A Yale researcher has helped shed light on the role genes play in Crohn’s disease, a serious and relatively common disorder that affects the digestive tract.

The Inflammatory Bowel Disease Genetics Research Consortium, a group of researchers from the United States and Canada, reported in the online Science Express on Thursday that mutations in a particular gene are associated with Crohn’s disease. School of Medicine professor Judy Cho, a senior author of the study, was the principal investigator of IBDGRC’s data coordinating center and the chair of the steering committee.

The National Institutes of Health estimates that as many as 500,000 Americans have Crohn’s disease, a chronic disorder that causes inflammation of the digestive tract. Cho said the group compared the genomes of patients with the disease to the genomes of healthy individuals in order to search for possible genetic causes. It identified a mutation that alters the IL-23 receptor, which is involved in an inflammatory response associated with Crohn’s.

“We compared the genes of these two groups and found that there were three significant differences between the patients and control,” Cho said. “Two were the previously identified mutations in a gene called CARD15. The other was a completely new gene in IL-23 receptor.”

The researchers also found a second mutation in the IL-23 receptor that appears to confer strong protection against the disease, Cho said. By studying what this genetic variation does to suppress the onset of Crohn’s, she said, scientists might be able to find a cure for inflammatory bowel disease.

“People with this genetic variation are two to four [times] less likely to develop Crohn’s disease,” Cho said. “It’s nature’s way of telling you what can be done to cure IBD.”

Crohn’s disease is one of the two forms of inflammatory bowel disease.

Jonathan Braun, chair of national scientific advisory committee of the Crohn’s and Colitis Foundation of America, said flare-ups can be fatal without sophisticated medical care. Braun said the disease can also bar a person from conducting day-to-day activities like going to school.

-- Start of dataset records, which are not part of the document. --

(* ===== verification/Costs.v ===== *)
(** * Slippage, impact and charges: [execution_costs.py]

    A slippage model is a function of the order and the market price, a charge
    model one of the order and the execution price.  The frozen configurations
    are checked when they are built. *)

From S2P Require Import Prelude Numeric Vendor Boundaries Instruments Contracts Orders.
From Stdlib Require Import SpecFloat QArith Qcanon Lqa.

Open Scope Z_scope.

Section Costs.
Context `{PyFloat F}.

(** [SlippageModel] and [ChargeModel]: they read the order. *)
Definition SlippageModel : Type := raw_order F -> F -> result F.
Definition ChargeModel : Type := raw_order F -> F -> result F.

(** [float(value)] of any number, booleans included. *)
Definition num_float (v : pyval F) : result F :=
  match v with
  | PBool b | PNpBool b => Ok (f_of_Z (if b then 1 else 0))
  | _ => py_float v
  end.

(** [math.copysign(x, order.qty)] *)
Definition copysign_qty (x : F) (o : raw_order F) : result F :=
  q ← num_float (r_qty o); Ok (f_copysign x (f_signbit q)).

Definition nonnegative_finite (x : F) (message : string) : result unit :=
  unless f_isfinite x && negb (f_ltb x f_zero) raise ValueError message ;; Ok tt.

(** [FixedPercentageSlippage] *)
Definition FixedPercentageSlippage_post_init (percentage : F) : result unit :=
  nonnegative_finite percentage "slippage percentage must be finite and non-negative".
Definition FixedPercentageSlippage_adjustment (percentage : F) : SlippageModel := fun o raw_price =>
  copysign_qty (f_mul (f_abs raw_price) percentage) o.

(** [BidAskSpreadSlippage] *)
Definition BidAskSpreadSlippage_post_init (spread : F) : result unit :=
  nonnegative_finite spread "spread must be finite and non-negative".
Definition BidAskSpreadSlippage_adjustment (spread : F) : SlippageModel := fun o _ =>
  copysign_qty (f_div spread (f_of_Z 2)) o.

(** [SquareRootMarketImpact] *)
Record SquareRootMarketImpact := mkImpact { im_available_volume : F; im_volatility : F; im_coefficient : F }.

Definition SquareRootMarketImpact_post_init (m : SquareRootMarketImpact) : result unit :=
  unless f_isfinite (im_available_volume m) && f_isfinite (im_volatility m) && f_isfinite (im_coefficient m)
    raise ValueError "market-impact inputs must be finite" ;;
  whenever f_leb (im_available_volume m) f_zero || f_ltb (im_volatility m) f_zero || f_ltb (im_coefficient m) f_zero
    raise ValueError "volume must be positive; volatility and coefficient must be non-negative" ;;
  Ok tt.

Definition SquareRootMarketImpact_adjustment `{!PySqrt F} (m : SquareRootMarketImpact) : SlippageModel := fun o raw_price =>
  q ← num_float (r_qty o);
  let participation := f_div (f_abs q) (im_available_volume m) in
  let impact_fraction := f_mul (f_mul (im_coefficient m) (im_volatility m)) (f_sqrt participation) in
  copysign_qty (f_mul (f_abs raw_price) impact_fraction) o.

(** [PerUnitCharge], [PerOrderCharge] and [NotionalCharge] *)
Definition PerUnitCharge_post_init (amount : F) : result unit :=
  nonnegative_finite amount "per-unit charge must be finite and non-negative".
Definition PerUnitCharge_charge (amount : F) : ChargeModel := fun o _ =>
  q ← num_float (r_qty o); Ok (f_mul amount (f_abs q)).

Definition PerOrderCharge_post_init (amount : F) : result unit :=
  nonnegative_finite amount "per-order charge must be finite and non-negative".
Definition PerOrderCharge_charge (amount : F) : ChargeModel := fun _ _ => Ok amount.

Definition NotionalCharge_post_init (rate : F) : result unit :=
  nonnegative_finite rate "notional charge rate must be finite and non-negative".
Definition NotionalCharge_charge (rate : F) : ChargeModel := fun o execution_price =>
  q ← num_float (r_qty o);
  match r_contract o with
  | NotInst => Err (AttributeError "multiplier")
  | Inst c => Ok (f_mul rate (f_abs (f_mul (f_mul q execution_price) (c_multiplier c))))
  end.
End Costs.

Arguments SquareRootMarketImpact F : clear implicits.
Arguments SlippageModel F : clear implicits.
Arguments ChargeModel F : clear implicits.

(** ** In exact arithmetic *)

Section Exact.
Open Scope Qc_scope.

Lemma num_float_exact (v : pyval XQ) q : py_int v = Some q -> num_float v = Ok (Some (zq q)).
Proof.
  assert (forall x : Qc, whole_float (Some x : XQ) = Some q -> x = zq q) as Hw.
  { intros x. unfold whole_float. simpl. destruct (Qden x) eqn:E; try done. intros [= <-]. apply Qc_is_canon.
    unfold zq. cbn [this Q2Qc]. rewrite Qred_correct. unfold Qeq, inject_Z. simpl. rewrite E, Z.quot_1_r. lia. }
  destruct v as [|b|b|z|[x|]|z|[x|]|s|i]; cbn [py_int]; try done; try (by intros [= <-]); intros ->%Hw; done.
Qed.

(** A whole quantity gives its sign to the adjustment. *)
Lemma copysign_exact (x : Qc) (o : raw_order XQ) q : py_int (r_qty o) = Some q ->
  copysign_qty (Some x) o = Ok (Some (if (q <? 0)%Z then - qabs x else qabs x)).
Proof.
  intros Hq. unfold copysign_qty. rewrite (num_float_exact _ _ Hq). cbn [mbind result_bind]. unfold f_copysign. simpl.
  assert (Exact.qltb (zq q) 0 = (q <? 0)%Z) as ->.
  { apply eq_true_iff_eq. rewrite qltb_lt, Z.ltb_lt. unfold Qclt, zq. simpl. rewrite Qred_correct. unfold Qlt. simpl. lia. }
  by destruct (q <? 0)%Z.
Qed.

Lemma qabs_nonneg' x : 0 <= qabs x.
Proof. destruct (qabs_cases x) as [[-> ?]|[-> ?]]; [done|]. to_Q. lra. Qed.

(** Slippage works against the order: a buy pays at least the market price, a sell
    gets at most the market price. *)
Definition adverse (o : raw_order XQ) (raw_price adjusted : Qc) : Prop :=
  forall q, py_int (r_qty o) = Some q -> if (q <? 0)%Z then adjusted <= raw_price else raw_price <= adjusted.

Lemma copysign_adverse (x raw_price : Qc) (o : raw_order XQ) q a :
  py_int (r_qty o) = Some q -> copysign_qty (Some x) o = Ok (Some a) -> adverse o raw_price (raw_price + a).
Proof.
  intros Hq Ha q' Hq'. rewrite Hq in Hq'. injection Hq' as <-. rewrite (copysign_exact x o q Hq) in Ha. injection Ha as <-.
  pose proof (qabs_nonneg' x) as Hn. destruct (q <? 0)%Z; revert Hn; generalize (qabs x); intros y Hn; to_Q; lra.
Qed.
End Exact.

According to the group, persons who have close relatives with IBD are ten times more likely than the general population to develop Crohn’s disease. It is especially common among certain ethnic groups, and these two factors have pointed scientists toward genetic influences behind Crohn’s disease.

Past research found that two mutations in the CARD15 gene are twice as likely to be found in Crohn’s disease patients as in the general population, but the two mutations alone do not account for all of the genetic risk in Crohn’s disease.

The IBDGRC consortium is funded by the National Institute of Diabetes and Digestive and Kidney Diseases of the National Institute of Health.